[Stored data]
BEGIN

(** * Extra HID (Circle Pad Pro) IR peripheral: protocol logic

    A shallow embedding of [src/core/hle/service/ir/extra_hid.cpp] and the
    properties of its request dispatcher, calibration window, status packet
    codec and self-rescheduling status broadcast.

    Conventions of the embedding:
    - wire bytes ([u8] in [std::vector<u8>]) are [Byte.byte];
    - C++ integers are [Z], with the wrap-around of their width written out;
    - [float] is IEEE-754 binary32, as [spec_float] with [prec = 24] and
      [emax = 128], round-to-nearest-even, one rounding per operation;
    - an access outside a [std::vector] and a float-to-integer conversion
      whose truncated value does not fit are undefined behaviour in C++;
      both are [None] in the error monad below;
    - the device, the scheduler queue, the settings, the live input and the
      ordered log of calls made to external services form one [World];
      [LOG_ERROR] has no effect on it. *)

From Stdlib Require Import ZArith List Bool Lia.
From Stdlib Require Import Permutation.
From Stdlib Require Import Strings.Byte Strings.String.
From Stdlib Require Import Floats.SpecFloat.
From Stdlib Require Import QArith Qround.
Import ListNotations.
Open Scope Z_scope.

(** ** Error monad for undefined behaviour *)

Definition bind {A B : Type} (m : option A) (k : A -> option B) : option B :=
  match m with
  | Some a => k a
  | None => None
  end.

Notation "x <- m ;; k" := (bind m (fun x => k))
  (at level 61, m at next level, right associativity).

(** ** Fixed-width integers and helpers of [common/] *)

Module Common.

Definition u8_to_Z (b : byte) : Z := Z.of_N (Byte.to_N b).

(** [static_cast<u8>] of an integer: reduction modulo 2^8. *)
Definition Z_to_u8 (z : Z) : byte :=
  match Byte.of_N (Z.to_N (z mod 256)) with
  | Some b => b
  | None => x00
  end.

END

- [What you are asked to do]
Filter the records above down to the lines that hold the string "From".

- [Written response]
From Stdlib Require Import ZArith List Bool Lia.
From Stdlib Require Import Permutation.
From Stdlib Require Import Strings.Byte Strings.String.
From Stdlib Require Import Floats.SpecFloat.
From Stdlib Require Import QArith Qround.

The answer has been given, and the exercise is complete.